### [Task statement]
Only the lines below, from the one with "Inductive exn : Type" through the one with "ret, return_, throw, finish in Hrun.", are to be written out, exactly.

___ Extracted entries

Lemma mmul_cell (a b : matrix) (n p j k : nat) :
  mshape a n p -> (j < n)%nat -> (k < p)%nat ->
  mget (mmul a b) j k = mget a j k * mget b j k.
Proof.
  intros Hshape Hj Hk. unfold mmul.
  rewrite (proj1 Hshape), (mshape_cols _ _ _ Hshape) by lia.
  apply mget_mtab; assumption.
Qed.

(** C6 (diploidOneSample, lines 406-437, and
    combine_backward_sampled_value, lines 462-501): at every locus [i] before
    the last, with the pair [(patIdx, matIdx)] sampled at locus [i+1] and the
    recombination rate [e] that the code reads for that step,
    [recombination_rate[i+1]], the weights handed to the sampling routine
    are, cell by cell, the forward-combined distribution at locus [i] times
    the kernel: [(1-e)^2] at the sampled pair, [(1-e)e/nMat] on the cells
    that share the sampled paternal index, [(1-e)e/nPat] on the cells that
    share the sampled maternal index, and [e^2/(nPat*nMat)] everywhere. *)
Theorem sampling_weights_corrective_kernel (forward_probs : tensor)
    (recombination_rate : vector) (paternal_indices maternal_indices : list nat)
    (i j k : nat) :
  let nPat := rows (slice forward_probs i) in
  let nMat := cols (slice forward_probs i) in
  let patIdx := nth (i + 1) paternal_indices 0%nat in
  let matIdx := nth (i + 1) maternal_indices 0%nat in
  let e := vget recombination_rate (i + 1) in
  (i + 1 < dim0 forward_probs)%nat ->
  (j < nPat)%nat -> (k < nMat)%nat ->
  (patIdx < nPat)%nat -> (matIdx < nMat)%nat ->
  mget (sampling_weights forward_probs recombination_rate
          paternal_indices maternal_indices i) j k
  == ((if ((j =? patIdx) && (k =? matIdx))%nat then (1 - e) ^ 2 else 0)
      + (if (j =? patIdx)%nat then (1 - e) * e / of_nat nMat else 0)
      + (if (k =? matIdx)%nat then (1 - e) * e / of_nat nPat else 0)
      + e ^ 2 / (of_nat nPat * of_nat nMat))
     * tget forward_probs i j k.
Proof.
  intros nPat nMat patIdx matIdx e Hi Hj Hk Hp Hm.
  unfold sampling_weights.
  replace (i =? dim0 forward_probs - 1)%nat with false
    by (symmetry; apply Nat.eqb_neq; lia).
  unfold combine_backward_sampled_value. cbv zeta.
  fold nPat nMat patIdx matIdx e.
  destruct (backward_kernel_cell nPat nMat patIdx matIdx e) as [Hshape Hcell].
  rewrite (mmul_cell _ _ nPat nMat j k Hshape Hj Hk).
  rewrite (Hcell j k Hj Hk), of_nat_mul. unfold tget.
  assert (~ of_nat nPat == 0) by (apply of_nat_nonzero; lia).
  assert (~ of_nat nMat == 0) by (apply of_nat_nonzero; lia).
  destruct ((j =? patIdx) && (k =? matIdx))%nat, (j =? patIdx)%nat, (k =? matIdx)%nat;
    field; split; assumption.
Qed.

Lemma sampling_weights_corrective_kernel_witness :
  mget (sampling_weights two_forward half_rates drawn_paternal drawn_maternal 0) 1 0
  == ((if ((1 =? 1) && (0 =? 0))%nat then (1 - (1 # 2)) ^ 2 else 0)
      + (if (1 =? 1)%nat then (1 - (1 # 2)) * (1 # 2) / of_nat 2 else 0)
      + (if (0 =? 0)%nat then (1 - (1 # 2)) * (1 # 2) / of_nat 2 else 0)
      + (1 # 2) ^ 2 / (of_nat 2 * of_nat 2))
     * tget two_forward 0 1 0.
Proof.
  apply (sampling_weights_corrective_kernel two_forward half_rates
           drawn_paternal drawn_maternal 0 1 0); vm_compute; lia.
Defined.
(** * Heart-rate estimation from tri-axial IMU samples (sol_b.py)

    A shallow embedding of the numeric pipeline of [sol_b.py]:
    [calculate_magnitude], [butter_bandpass], [apply_filter],
    [stft_analysis], [calculate_heart_rate] and the reporting step of the
    [__main__] block.

    Conventions.
    - Python floats and numpy float64 values are the real numbers [R];
      rounding, overflow, infinities and NaN are outside the model.
    - A one-dimensional numpy array is a [list R]; a complex array is a
      list of pairs (real part, imaginary part).
    - A Python call that may raise returns a [result]: [Ok v] or
      [Raise e], with [e] the class of the exception.
    - The numpy and scipy routines the script calls ([np.hamming],
      [np.argmax], [fft], [fftfreq], [lfilter], the argument checks of
      [butter], array broadcasting) are written out from their reference
      documentation.  The Butterworth coefficient computation itself is a
      parameter of the development. *)

From Stdlib Require Import Reals Lra Lia List ZArith Bool Arith.
From Stdlib Require String Ascii.
Import ListNotations.

Open Scope R_scope.

(** ** Exceptions and results *)

Inductive exn : Type :=
| ValueError
| ZeroDivisionError
| IndexError.

Inductive result (A : Type) : Type :=
| Ok (v : A)
| Raise (e : exn).

Arguments Ok {A} v.
Arguments Raise {A} e.

Definition bind {A B : Type} (r : result A) (k : A -> result B) : result B :=
  match r with
  | Ok v => k v
  | Raise e => Raise e
  end.

Notation "x <- r ;; k" := (bind r (fun x => k))
  (at level 61, r at next level, right associativity).
Notation "' p <- r ;; k" := (bind r (fun p => k))
  (at level 61, p pattern, r at next level, right associativity).

Definition succeeds {A : Type} (r : result A) : Prop := exists v, r = Ok v.
Definition fails {A : Type} (r : result A) : Prop := exists e, r = Raise e.

(** ** Python and numpy primitives *)

(** [a / b] on Python floats. *)
Definition pydiv (a b : R) : result R :=
  if Req_dec_T b 0 then Raise ZeroDivisionError else Ok (a / b).

(** [l[i]] for a non-negative index. *)
Definition pyindex {A : Type} (l : list A) (i : nat) : result A :=
  match nth_error l i with
  | Some v => Ok v
  | None => Raise IndexError
  end.

Fixpoint map2 {A B C : Type} (f : A -> B -> C) (u : list A) (v : list B) : list C :=
  match u, v with
  | a :: u', b :: v' => f a b :: map2 f u' v'
  | _, _ => []
  end.
(** C9. In the test environment an API-key rule that is dispatched with a
    key present at its configured location records the passing result
    without any identity, and the turn makes no [FIND]: the key is never
    compared with a stored record. *)
Theorem test_environment_skips_lookup req auth_schema rule ap w nm loc schema :
  let turn := auth_rule svc req auth_schema rule ap w in
  Env_IsTest svc = true ->
  type rule = Some AuthType.APIKEY ->
  present (name rule) = Some nm -> location rule = Some loc ->
  truthy (request_value req loc nm) = true ->
  EvGetSchema (table_name (table rule)) (Resolved schema) ∈ turn.2 ->
  turn.1.1 = Next {| valid := true; message := None; user_identifier := None |} /\
  (forall options res, EvFind options res ∉ turn.2).
Proof.
  cbn zeta. intros Htest Hty Hname Hloc Hkey.
  destruct (auth_rule _ _ _ _ _ _) as [[o w'] evs] eqn:Hrun. cbn.
  intros Hin. split.
  - unfold auth_rule, api_key, api_key_lookup, bind, await, try_await, bind,
      ret, return_, throw, finish in Hrun.
    rewrite Hty, Hname, Hloc, Htest in Hrun.
    destruct loc; cbn in Hkey; rewrite Hkey in Hrun;
      run_inv Hrun; in_inv Hin; reflexivity.
  - intros options res Hfind.
    destruct (lookup_inv _ _ _ _ _ _ _ _ _ _ Hrun Hfind) as [Hnot _].
    congruence.
Qed.


End Facts.

End AuthenticationSpec.

(** ** The authentication engine on concrete requests *)

Module AuthenticationRuns.
Import Authentication AuthenticationSpec Scenario.

(** The token rule passes and the API-key rule after it is never looked at. *)
Lemma later_rules_skipped_after_pass_witness :
  exists w' evs,
    auth_loop (auth_services false None [] None) with_good_token auth_table
              ([jwt_rule] ++ [api_key_rule]) (failed "Unauthorized") 1
    = (Next (identified (JNum 7)), w', evs)
    /\ forall options res, EvFind options res ∉ evs.
Proof.
  eexists _, _. split.
  - apply (later_rules_skipped_after_pass
             (auth_services false None [] None) with_good_token auth_table
             [jwt_rule] [api_key_rule] (failed "Unauthorized") 1).
    + vm_compute. reflexivity.
    + reflexivity.
  - intros options res Hin. in_inv Hin.
Defined.

(** No user holds the key: Unauthorized, and the token rule is not tried. *)
Lemma api_key_miss_is_unauthorized_witness :
  (auth (auth_services false (Some [api_key_rule; jwt_rule]) [] None) with_api_key 0).1.1
  = Resolved (failed "Unauthorized").
Proof.
  refine (proj1 (api_key_miss_is_unauthorized
                   (auth_services false (Some [api_key_rule; jwt_rule]) [] None)
                   with_api_key 0 _ _)).
  found.
Defined.

(** The fetched user resolves to the key through its related record and has
    an [id]: the rule passes, and what was compared is the key. *)
Lemma api_key_pass_requires_exact_match_witness :
  let svc := auth_services false None [] (Some user_with_key) in
  let turn := auth_rule svc with_api_key auth_table api_key_rule
                        (failed "Unauthorized") 1 in
  turn.1.1 = Next (identified (JNum 7)) /\
  find_dot_path user_with_key "UserApiKey.apiKey" = JStr "k1".
Proof.
  cbn zeta. split; [reflexivity|].
  destruct (api_key_pass_requires_exact_match
              (auth_services false None [] (Some user_with_key))
              with_api_key auth_table api_key_rule (failed "Unauthorized") 1
              (find_options (auth_services false None [] (Some user_with_key))
                            api_key_rule users "id" "UserApiKey.apiKey"
                            (JStr "k1") ["UserApiKey.apiKey"] [])
              user_with_key)
    as (schema & nm & loc & col & _ & Hname & Hloc & Hcol & _ & Hpass & _).
  - found.
  - injection Hname as <-. injection Hloc as <-. injection Hcol as <-.
    exact (proj1 (Hpass (identified (JNum 7)) eq_refl)).
Defined.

______

### [Answer section]
Inductive exn : Type :=
| ValueError
| ZeroDivisionError
| IndexError.

Inductive result (A : Type) : Type :=
| Ok (v : A)
| Raise (e : exn).

Arguments Ok {A} v.
Arguments Raise {A} e.

Definition bind {A B : Type} (r : result A) (k : A -> result B) : result B :=
  match r with
  | Ok v => k v
  | Raise e => Raise e
  end.

Notation "x <- r ;; k" := (bind r (fun x => k))
  (at level 61, r at next level, right associativity).
Notation "' p <- r ;; k" := (bind r (fun p => k))
  (at level 61, p pattern, r at next level, right associativity).

Definition succeeds {A : Type} (r : result A) : Prop := exists v, r = Ok v.
Definition fails {A : Type} (r : result A) : Prop := exists e, r = Raise e.

(** ** Python and numpy primitives *)

(** [a / b] on Python floats. *)
Definition pydiv (a b : R) : result R :=
  if Req_dec_T b 0 then Raise ZeroDivisionError else Ok (a / b).

(** [l[i]] for a non-negative index. *)
Definition pyindex {A : Type} (l : list A) (i : nat) : result A :=
  match nth_error l i with
  | Some v => Ok v
  | None => Raise IndexError
  end.

Fixpoint map2 {A B C : Type} (f : A -> B -> C) (u : list A) (v : list B) : list C :=
  match u, v with
  | a :: u', b :: v' => f a b :: map2 f u' v'
  | _, _ => []
  end.
(** C9. In the test environment an API-key rule that is dispatched with a
    key present at its configured location records the passing result
    without any identity, and the turn makes no [FIND]: the key is never
    compared with a stored record. *)
Theorem test_environment_skips_lookup req auth_schema rule ap w nm loc schema :
  let turn := auth_rule svc req auth_schema rule ap w in
  Env_IsTest svc = true ->
  type rule = Some AuthType.APIKEY ->
  present (name rule) = Some nm -> location rule = Some loc ->
  truthy (request_value req loc nm) = true ->
  EvGetSchema (table_name (table rule)) (Resolved schema) ∈ turn.2 ->
  turn.1.1 = Next {| valid := true; message := None; user_identifier := None |} /\
  (forall options res, EvFind options res ∉ turn.2).
Proof.
  cbn zeta. intros Htest Hty Hname Hloc Hkey.
  destruct (auth_rule _ _ _ _ _ _) as [[o w'] evs] eqn:Hrun. cbn.
  intros Hin. split.
  - unfold auth_rule, api_key, api_key_lookup, bind, await, try_await, bind,
      ret, return_, throw, finish in Hrun.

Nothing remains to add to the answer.